10. The driving method of claim 9, wherein, Generating the second timing pulse signal by delaying the rise time of the pulse of at least one of the n horizontal lines in the inspected time period includes generating the second timing pulse signal by delaying the rise time of the pulse of each of the n horizontal lines other than the first horizontal line.

11. The driving method according to claim 9, wherein, Generating the second timing pulse signal by delaying the rise time of the pulse of at least one of the n horizontal lines in the inspected time period includes delaying the rise time of the pulse by a delay time corresponding to a count value obtained by counting the number of horizontal lines in the inspected time period.

12. The driving method according to claim 11, wherein The delay time corresponding to the count value increases as the count value increases.

13. The driving method of claim 8, wherein, The output data voltage includes: In response to the falling edge of each pulse included in the second timing pulse signal, the data voltage is output; and The output of the data voltage is stopped in response to the rising edge of each pulse in the pulses included in the second timing pulse signal.

14. A source driver, comprising: The control logic is configured to receive a polarity control signal, which represents the polarity corresponding to each of the multiple horizontal lines on the display panel and has a value that is reversed in units of n horizontal lines, where n is a positive integer, and is configured to generate a timing pulse signal that sequentially represents the data charging time of each of the multiple horizontal lines. and A buffer is configured to output a data voltage to the display panel based on the timing pulse signal, wherein: The control logic is configured as follows: Based on the polarity control signal, a polarity comparison signal is generated.

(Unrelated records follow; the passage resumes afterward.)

(* ===== verification/DisplayPage.v ===== *)
(** * DisplayPage: the display state page a guest display shares with the guest
    (src/crates/reims-vgpu-core/src/display/page.rs)

    The offsets and widths of the fields, and how a field is read and written in a byte
    memory: what a store to one field does to another is one of two lemmas, [get_put]
    and [get_put_ne]. *)

From S2P Require Import Prelude GuestRecords GuestPtr.
Open Scope Z_scope.

Module DisplayPage.

Definition MAX_MODES : Z := 128.
Definition SERIAL_NUM : Z := 0x000.
Definition NAME : Z := 0x004.
Definition NAME_LEN : Z := 14.
Definition PORT : Z := 0x012.
Definition ROUNDED_WIDTH_IN_MILLIMETERS : Z := 0x014.
Definition ROUNDED_HEIGHT_IN_MILLIMETERS : Z := 0x016.
Definition CURSOR_GLYPH_MAX_WIDTH : Z := 0x018.
Definition CURSOR_GLYPH_MAX_HEIGHT : Z := 0x01a.
Definition FIELD_1C : Z := 0x01c.
Definition CURSOR_HANDLERS : Z := 0x020.
Definition WIDTH_IN_MILLIMETERS : Z := 0x024.
Definition HEIGHT_IN_MILLIMETERS : Z := 0x028.
Definition COLOR_SPACE : Z := 0x02c.
Definition ORIGIN : Z := 0x04c.
Definition SCALE_FACTOR : Z := 0x050.
Definition COMPOSITOR_SUPPORTS_LIVE_RESIZE : Z := 0x051.
Definition CONFIG_EPOCH : Z := 0x058.
Definition CONNECTION_TYPE : Z := 0x060.
Definition PROTECTION_OPTIONS : Z := 0x068.
Definition MIN_NITS : Z := 0x070.
Definition MAX_NITS : Z := 0x074.
Definition MAX_SDR_NITS : Z := 0x078.
Definition RAISED_INTERRUPTS : Z := 0x100.
Definition ENABLED_INTERRUPTS : Z := 0x104.
Definition EXPECTED_ACK : Z := 0x200.
Definition MODE_LIST_COUNT : Z := 0x208.
Definition MODE_LIST_MODES : Z := 0x210.
Definition COLOR_MATRICES : Z := 0xa10.
Definition COLOR_MATRIX_READ_INDEX : Z := 0xa70.
Definition COLOR_MATRIX_FORCE_READ : Z := 0xa71.
Definition COLOR_MATRIX_WRITE_INDEX : Z := 0xa72.
Definition COLOR_MATRIX_DIRTY : Z := 0xa73.
Definition DISPLAY_UUID : Z := 0xa74.
Definition DISPLAY_UUID_LEN : Z := 39.
Definition CURSOR_POSITION : Z := 0xe00.
Definition GUEST_CURSOR_SHOW : Z := 0xe04.
Definition CURSOR_GLYPH_VIRTUAL_OFFSET : Z := 0xf00.
Definition CURSOR_GLYPH_MAPPED_LENGTH : Z := 0xf08.
Definition CURSOR_GLYPH_STRIDE : Z := 0xf10.
Definition FIELD_F18 : Z := 0xf18.
Definition CURSOR_GLYPH_SUM : Z := 0xf1c.
Definition CURSOR_SHOW : Z := 0xf20.
Definition CURSOR_GLYPH_WIDTH : Z := 0xf22.
Definition CURSOR_GLYPH_HEIGHT : Z := 0xf24.
Definition CURSOR_GLYPH_HOT_SPOT_X : Z := 0xf26.
Definition CURSOR_GLYPH_HOT_SPOT_Y : Z := 0xf28.
Definition GAMMA_TABLE_VIRTUAL_OFFSET : Z := 0xf80.
Definition GAMMA_TABLE_MAPPED_LENGTH : Z := 0xf88.
Definition GAMMA_TABLE_ENTRY_COUNT : Z := 0xf90.
Definition GAMMA_TABLE_SUM : Z := 0xf94.
Definition PRESENT_COUNT : Z := 0xf98.
Definition PRESENTED_SURFACE : Z := 0xfa0.
Definition FIELD_FA4 : Z := 0xfa4.
Definition ACK_PENDING : Z := 0xfa9.
Definition PRESENTED_MAPPING_ID : Z := 0xfb0.
Definition ASLEEP : Z := 0xfb8.
Definition LAST_ACK : Z := 0xfbc.
Definition STATE : Z := 0xfc0.
Definition GUEST_ICC_PROFILE_VIRTUAL_OFFSET : Z := 0xfc8.
Definition GUEST_ICC_PROFILE_LENGTH : Z := 0xfd0.
Definition MODE_ENTRY_SIZE : Z := 16.
Definition MODE_WIDTH : Z := 0.
Definition MODE_HEIGHT : Z := 2.
Definition MODE_REFRESH_RATE : Z := 4.
Definition MODE_FLAGS : Z := 8.
Definition MODE_FLAG_SUPPORTS_EDR : Z := 1.
Definition MODE_FLAG_SUPPORTS_10BPC : Z := 2.
Definition COLOR_MATRIX_SIZE : Z := 48.

(** The page offset of [modeList.modes[index]]. *)
Definition mode_entry (index : Z) : Z := add64 MODE_LIST_MODES (mul64 index MODE_ENTRY_SIZE).

(** The page offset of [colorMatrices[matrix][row][col]]. *)
Definition color_matrix (matrix row col : Z) : Z :=
  let m := mul64 matrix COLOR_MATRIX_SIZE in
  let r := mul64 row 16 in
  let c := mul64 col 4 in
  add64 (add64 COLOR_MATRICES m) (add64 r c).

Section Target.
Context {target : GuestRecords.Target}.
Definition PAGE_LENGTH : Z := GuestRecords.APV_PAGE_SIZE.

Definition color_matrix_in_page (matrix row col width : Z) : bool :=
  match checked_add64 (color_matrix matrix row col) width with
  | Some end_ => end_ <=? PAGE_LENGTH
  | None => false
  end.
End Target.

(** ** Fields in a memory *)

(** [n] bytes from [a] as a little-endian integer, and [v] stored there. *)
Definition get (n : nat) (m : GuestPtr.memory) (a : Z) : Z :=
  of_le_bytes (GuestPtr.bytes_at m a n).
Definition put (n : nat) (m : GuestPtr.memory) (a v : Z) : GuestPtr.memory :=
  GuestPtr.store_at m a (le_bytes n v).

(** What two memories share outside the [len] bytes from [a]. *)
Definition same_outside (a len : Z) (m m' : GuestPtr.memory) : Prop :=
  forall x, x < a \/ a + len <= x -> m' x = m x.

Lemma get_put n m a v : 0 <= v < 256 ^ Z.of_nat n -> get n (put n m a v) a = v.
Proof.
  intros Hv. unfold get, put. rewrite <- (length_le_bytes n v) at 2.
  rewrite GuestPtr.bytes_at_store, of_le_bytes_le_bytes. by apply Z.mod_small.
Qed.
Lemma get_range n m a : 0 <= get n m a < 256 ^ Z.of_nat n.
Proof.
  unfold get. pose proof (of_le_bytes_range (GuestPtr.bytes_at m a n)) as H.
  by rewrite GuestPtr.length_bytes_at in H.
Qed.
Lemma get_same_outside n m m' a len b :
  same_outside a len m m' -> b + Z.of_nat n <= a \/ a + len <= b -> get n m' b = get n m b.
Proof.
  intros Hs Hb. unfold get. f_equal. apply GuestPtr.bytes_at_ext. intros x Hx. apply Hs. lia.
Qed.
Lemma put_same_outside n m a v : same_outside a (Z.of_nat n) m (put n m a v).
Proof.
  intros x Hx. unfold put. apply GuestPtr.store_at_out. by rewrite length_le_bytes.
Qed.
Lemma get_put_ne n n' m a b v :
  b + Z.of_nat n' <= a \/ a + Z.of_nat n <= b -> get n' (put n m a v) b = get n' m b.
Proof. apply get_same_outside, put_same_outside. Qed.
Lemma same_outside_refl a len m : same_outside a len m m.
Proof. by intros x _. Qed.
Lemma same_outside_trans a len m1 m2 m3 :
  same_outside a len m1 m2 -> same_outside a len m2 m3 -> same_outside a len m1 m3.
Proof. intros H1 H2 x Hx. by rewrite H2, H1. Qed.
Lemma same_outside_weaken a len b n m m' :
  same_outside b n m m' -> a <= b -> b + n <= a + len -> same_outside a len m m'.
Proof. intros H ?? x Hx. apply H. lia. Qed.
Lemma put_same_within a len n m b v :
  a <= b -> b + Z.of_nat n <= a + len -> same_outside a len m (put n m b v).
Proof. intros. eapply same_outside_weaken; [apply put_same_outside|lia..]. Qed.

(** ** The layout *)

Lemma mode_entry_at i : 0 <= i < 0x10000 -> mode_entry i = 0x210 + 16 * i.
Proof.
  intros Hi. unfold mode_entry, MODE_LIST_MODES, MODE_ENTRY_SIZE. word_lia.
Qed.
Lemma color_matrix_at k r c :
  0 <= k < 256 -> 0 <= r < 3 -> 0 <= c < 4 ->
  color_matrix k r c = 0xa10 + 48 * k + 16 * r + 4 * c.
Proof. intros. unfold color_matrix, COLOR_MATRICES, COLOR_MATRIX_SIZE. word_lia. Qed.

End DisplayPage.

This polarity comparison signal represents a first level when the polarity of the previous horizontal line is different from the polarity of the current horizontal line, and represents a second level when the polarity of the previous horizontal line is the same as the polarity of the current horizontal line. For each horizontal time, the level of the polarity comparison signal is detected to generate a count signal representing the count value of the corresponding horizontal line, the count signal corresponding to the number of second levels detected for each horizontal time. as well as When the value of the polarity control signal is reversed, a reset signal with an effective level associated with the horizontal line of polarity change is generated based on the polarity comparison signal. The count value generated before the polarity control signal is reversed is reset based on the reset signal, and the timing pulse signal representing the data charging time is generated, which corresponds to the count value obtained by counting the number of horizontal lines after the polarity of the data voltage is reversed.

15. The source driver of claim 14, wherein, The control logic is configured to generate the timing pulse signal such that the data charging time of the first horizontal line among the n horizontal lines after the polarity is reversed is the longest data charging time.

16. The source driver of claim 15, wherein, The data charging time of the first horizontal line includes the time it takes for the data voltage to charge from an intermediate voltage level to a positive or negative data voltage, wherein the intermediate voltage level is between the positive and negative data voltages.

17. The source driver according to claim 14, wherein: The control logic is configured to generate a reference timing pulse signal that repeatedly includes a data charging time at a period corresponding to the time of a horizontal line. The control logic is configured to generate the timing pulse signal by delaying the start point of the data charging time of at least one of the n horizontal lines in the reference timing pulse signal based on the delay time corresponding to the count value.